Um futuro em espera apesar do otimismo demonstrado

Marc Winterhoff garante que Lucid tem financiamento “até o final de 2027”mas os analistas contam com a necessidade de angariar cerca de dois mil milhões de dólares até ao segundo semestre de 2026. Uma perspectiva sombria para os accionistas já queimados por anos de perdas abismais.

Para se ter uma ideia, no início do ano passado, a Lucid ainda perdia cerca de US$ 377 mil por carro vendido.

O SUV Lucid Gravity terá a missão de colocar a fabricante em órbita // Fonte: Lucid Motors

O CEO da marca aproveita ainda para criticar os fabricantes ditos “tradicionais” que estão a reduzir os seus investimentos em energia eléctrica, vendo “um grande erro” E “uma oportunidade” para Lúcido.

A estratégia da Lucid parece cada vez mais uma aposta arriscada: ignorar a China, concentrar-se na Ásia, excluindo a China, e esperar que os gigantes ocidentais deixem espaço suficiente no segmento premium.

Recorde-se que o patrão europeu da marca americana com sede na Califórnia tinha mencionado uma chegada aqui dentro de cerca de um ano e meio.

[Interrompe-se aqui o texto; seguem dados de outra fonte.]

Lemma alloc_walk_iter k : forall n w tmp w' tmp',
  walk_iter k w tmp = Some (w', tmp') ->
  alloc_walk n w basepool tmp size 0 =
    if (n <? k)%nat then None else alloc_walk (n - k) w' basepool tmp' size 0.
Proof.
  induction k as [|k IH]; intros n w tmp w' tmp' Hk; cbn [walk_iter] in Hk.
  - injection Hk as -> ->. by rewrite Nat.sub_0_r.
  - destruct n as [|n]; [done|]. cbn [alloc_walk]. destruct (tmp =? 0); [done|].
    destruct (alloc_visit w basepool tmp size 0) as [[w1 v]|]; [|done]. bind_simpl.
    destruct v as [tmp1 sf| |]; [|done|done]. destruct sf; [|done|done]. by apply IH.
Qed.

(** Why the loop passes over a pool and moves it behind the others. *)
Definition blocked (t : mempool) : bool :=
  match mempool_get_freelist (pdata t) size with
  | Some (fl, _) => (leftsize (pdata t) <? size) || (fl =? MEMPOOL_NULL)
  | None => false
  end && (MEMPOOL_FAILED_SKIP <=? failed (pdata t)).

(** The walk is at [a], the next pool is the last one, [b]; both are to be moved, and no limit is
    set for the search. *)
Definition crossing (w : world) (a b : Z) : Prop :=
  (a <> 0 /\ b <> 0) /\ (a <> basepool /\ b <> basepool /\ a <> b) /\
  match pools w !! basepool, pools w !! a, pools w !! b with
  | Some p, Some ta, Some tb =>
      pooltail (property p) = b /\ max_searchpool (config p) <= 0 /\
      pool_next ta = b /\ (pool_prev ta <> a /\ pool_prev ta <> b) /\ is_Some (pools w !! pool_prev ta) /\
      blocked ta = true /\ blocked tb = true
  | _, _, _ => False
  end.

Definition crossing_test (w : world) (a b : Z) : bool :=
  negb (a =? 0) && negb (b =? 0) && negb (a =? basepool) && negb (b =? basepool) && negb (a =? b) &&
  match pools w !! basepool, pools w !! a, pools w !! b with
  | Some p, Some ta, Some tb =>
      (pooltail (property p) =? b) && (max_searchpool (config p) <=? 0) &&
      (pool_next ta =? b) && negb (pool_prev ta =? a) && negb (pool_prev ta =? b) &&
      (if pools w !! pool_prev ta then true else false) && blocked ta && blocked tb
  | _, _, _ => false
  end.

Lemma crossing_test_ok w a b : crossing_test w a b = true -> crossing w a b.
Proof using Type.
  unfold crossing_test, crossing.
  destruct (pools w !! basepool) as [p|], (pools w !! a) as [ta|], (pools w !! b) as [tb|];
    rewrite ?andb_false_r; try done.
  rewrite !andb_true_iff, !negb_true_iff, !Z.eqb_neq, !Z.eqb_eq, Z.leb_le.
  destruct (pools w !! pool_prev ta) eqn:E; [|naive_solver].
  intros H. split_and!; try apply H. by eexists.
Qed.

(** Moved behind the last pool, the pool is the last one; the one before it is where the walk goes
    on, and its predecessor is the one the moved pool had. *)
Lemma crossing_move w a b :
  crossing w a b ->
  exists w', mempool_move2tail w basepool a = Some w' /\ crossing w' b a.
Proof using Type.
  intros ([Ha Hb] & (Hab & Hbb & Hne) & Hm).
  destruct (pools w !! basepool) as [p|] eqn:Ep; [|done].
  destruct (pools w !! a) as [ta|] eqn:Ea; [|done]. destruct (pools w !! b) as [tb|] eqn:Eb; [|done].
  destruct Hm as (Ht & Hs & Hn & [Hxa Hxb] & [tx Ex] & Hba & Hbl).
  unfold mempool_move2tail. rewrite Ep. bind_simpl. rewrite Ht.
  rewrite (proj2 (Z.eqb_neq a basepool)), (proj2 (Z.eqb_neq a b)) by done. cbn [orb].
  rewrite Ea. bind_simpl. rewrite Hn. set (x := pool_prev ta) in *. unfold on_property.
  destruct (decide (x = basepool)) as [Hxbase|Hxbase].
  - assert (tx = p) as -> by congruence. rewrite Hxbase in *. clear Ex.
    unfold on_pool. repeat progress (simplify_map_eq; cbn [pools with_pools]; bind_simpl).
    eexists. split; [reflexivity|]. split; [done|]. split; [done|]. cbn [pools with_pools]. simplify_map_eq.
    split_and!; by eauto.
  - unfold on_pool. repeat progress (simplify_map_eq; cbn [pools with_pools]; bind_simpl).
    eexists. split; [reflexivity|]. split; [done|]. split; [done|]. cbn [pools with_pools]. simplify_map_eq.
    split_and!; by eauto.
Qed.

Lemma crossing_visit w a b :
  crossing w a b ->
  exists w', alloc_visit w basepool a size 0 = Some (w', Continue b 0) /\ crossing w' b a.
Proof using Type.
  intros Hc. destruct (crossing_move w a b Hc) as (w' & Em & Hc'). exists w'. split; [|done].
  destruct Hc as (_ & _ & Hm). unfold alloc_visit.
  destruct (pools w !! basepool) as [p|]; [|done]. destruct (pools w !! a) as [ta|]; [|done].
  destruct (pools w !! b) as [tb|]; [|done]. destruct Hm as (_ & Hs & Hn & _ & _ & Hba & _).
  bind_simpl. unfold blocked in Hba. destruct (mempool_get_freelist (pdata ta) size) as [[fl i]|]; [|done].
  bind_simpl. apply andb_true_iff in Hba as [-> Hf]. apply Z.leb_le in Hf.
  rewrite (proj2 (Z.ltb_ge _ _)) by done. rewrite Em. bind_simpl. rewrite Hn. unfold search_on.
  by rewrite (proj2 (Z.ltb_ge 0 _)) by done.
Qed.

(** From a crossing the walk goes to and fro between the two pools. *)
Lemma crossing_walks k : forall w a b,
  crossing w a b -> exists w', walk_iter k w a = Some (w', if Nat.even k then a else b).
Proof using Type.
  induction k as [|k IH]; intros w a b Hc; [by exists w|].
  destruct (crossing_visit w a b Hc) as (w1 & E & Hc1). cbn [walk_iter].
  rewrite (proj2 (Z.eqb_neq a 0)) by apply Hc. rewrite E. destruct (IH w1 b a Hc1) as [w' ->].
  exists w'. rewrite Nat.even_succ, <- Nat.negb_even. by destruct (Nat.even k).
Qed.

Lemma walk_iter_prefix n k w tmp w' tmp' :
  walk_iter (n + k) w tmp = Some (w', tmp') -> is_Some (walk_iter n w tmp).
Proof using Type.
  revert w tmp. induction n as [|n IH]; intros w tmp; cbn [walk_iter Nat.add]; [done|].
  destruct (tmp =? 0); [done|]. destruct (alloc_visit _ _ _ _ _) as [[w1 [t [| |]| |]]|]; try done; apply IH.
Qed.

Lemma walk_iter_app j k w tmp w' tmp' :
  walk_iter j w tmp = Some (w', tmp') -> walk_iter (j + k) w tmp = walk_iter k w' tmp'.
Proof using Type.
  revert w tmp. induction j as [|j IH]; intros w tmp; cbn [walk_iter Nat.add]; [by intros [= -> ->]|].
  destruct (tmp =? 0); [done|]. destruct (alloc_visit _ _ _ _ _) as [[w1 [t [| |]| |]]|]; try done; apply IH.
Qed.

(** A walk that reaches a crossing has a next round after any number of rounds, and so no end. *)
Lemma walk_into_crossing j k w tmp w' a b :
  walk_iter j w tmp = Some (w', a) -> crossing w' a b ->
  exists wk, walk_iter (j + k) w tmp = Some (wk, if Nat.even k then a else b).
Proof using Type.
  intros Hj Hc. rewrite (walk_iter_app _ _ _ _ _ _ Hj). by apply crossing_walks.
Qed.

Lemma endless_walk w tmp :
  (forall n, is_Some (walk_iter n w tmp)) -> forall n, alloc_walk n w basepool tmp size 0 = None.
Proof using Type.
  intros Hall n. destruct (Hall (S n)) as [[w' tmp'] E].
  rewrite (alloc_walk_iter _ _ _ _ _ _ E). by rewrite (proj2 (Nat.ltb_lt _ _)) by lia.
Qed.
End cycle.

(** ** The walk does not look at the hash tables

    [strip] drops them, which leaves a world without functions in it. *)

Definition strip_pool (p : mempool) : mempool :=
  set_config (set_ht None (set_largeht None (config p))) p.

Definition strip (w : world) : world := with_pools w (strip_pool <$> pools w).

Lemma strip_lookup w a : pools (strip w) !! a = strip_pool <$> pools w !! a.
Proof. apply lookup_fmap. Qed.

Lemma strip_on_pool w a f :
  (forall p, f (strip_pool p) = strip_pool (f p)) ->
  on_pool (strip w) a f = strip <$> on_pool w a f.
Proof.
  intros Hf. unfold on_pool. rewrite strip_lookup.
  destruct (pools w !! a) as [p|]; [|done]. simpl. f_equal. rewrite Hf.
  unfold strip, with_pools. simpl. by rewrite fmap_insert.
Qed.

Lemma bind_fmap {A B C} (f : A -> B) (m : option A) (k : B -> option C) :
  ((f <$> m) ≫= k) = (m ≫= fun x => k (f x)).
Proof. by destruct m. Qed.

Lemma fmap_bind {A B C} (f : B -> C) (m : option A) (k : A -> option B) :
  f <$> (m ≫= k) = (m ≫= fun x => f <$> k x).
Proof. by destruct m. Qed.

Lemma bind_ext {A B} (m : option A) (k k' : A -> option B) :
  (forall x, k x = k' x) -> (m ≫= k) = (m ≫= k').
Proof. intros H. destruct m; simpl; auto. Qed.

Lemma strip_move2tail w b t : mempool_move2tail (strip w) b t = strip <$> mempool_move2tail w b t.
Proof.
  unfold mempool_move2tail, on_property. rewrite (strip_lookup w b), bind_fmap, fmap_bind.
  apply bind_ext. intros p. change (pooltail (property (strip_pool p))) with (pooltail (property p)).
  destruct (_ || _); [done|]. rewrite (strip_lookup w t), bind_fmap, fmap_bind.
  apply bind_ext. intros q.
  change (pool_prev (strip_pool q)) with (pool_prev q).
  change (pool_next (strip_pool q)) with (pool_next q).
  repeat (rewrite strip_on_pool by done; rewrite ?bind_fmap, ?fmap_bind; try done;
          apply bind_ext; intros ?).
Qed.

Lemma strip_alloc_visit w b t size sf :
  alloc_visit (strip w) b t size sf =
    (fun wv : world * visit => (strip wv.1, wv.2)) <$> alloc_visit w b t size sf.
Proof.
  unfold alloc_visit. rewrite (strip_lookup w b), bind_fmap, fmap_bind. apply bind_ext. intros p.
  rewrite (strip_lookup w t), bind_fmap, fmap_bind. apply bind_ext. intros q.
  change (pdata (strip_pool q)) with (pdata q). change (pool_next (strip_pool q)) with (pool_next q).
  change (failed_memsize (config (strip_pool p))) with (failed_memsize (config p)).
  change (search_on (config (strip_pool p))) with (search_on (config p)).
  rewrite fmap_bind. apply bind_ext. intros [fl i].
  destruct ((leftsize (pdata q) <? size) || (fl =? MEMPOOL_NULL)).
  - rewrite fmap_bind. destruct (failed (pdata q) <? MEMPOOL_FAILED_SKIP).
    + destruct (leftsize (pdata q) <? failed_memsize (config p)); [|done].
      rewrite strip_on_pool by done. rewrite bind_fmap. by apply bind_ext.
    + rewrite strip_move2tail, bind_fmap. by apply bind_ext.
  - rewrite fmap_bind. apply bind_ext. intros [d rd].
    destruct (rd =? MEMPOOL_NULL); rewrite fmap_bind.
    + destruct (_ && _); [|done].
      rewrite strip_on_pool by done. rewrite bind_fmap. by apply bind_ext.
    + rewrite strip_on_pool by done. rewrite bind_fmap. by apply bind_ext.
Qed.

O que nos leva até o início de 2027, mesmo que a Lucid não dê uma data mais precisa no momento.

Também não sabemos qual será o primeiro carro a chegar à França. Mas é bem provável que se trate do sedã Air, uma vez que já é comercializado na Europa há vários anos. Resumindo, um carro interessante já que foi recentemente eleito o carro elétrico mais eficiente do mundo.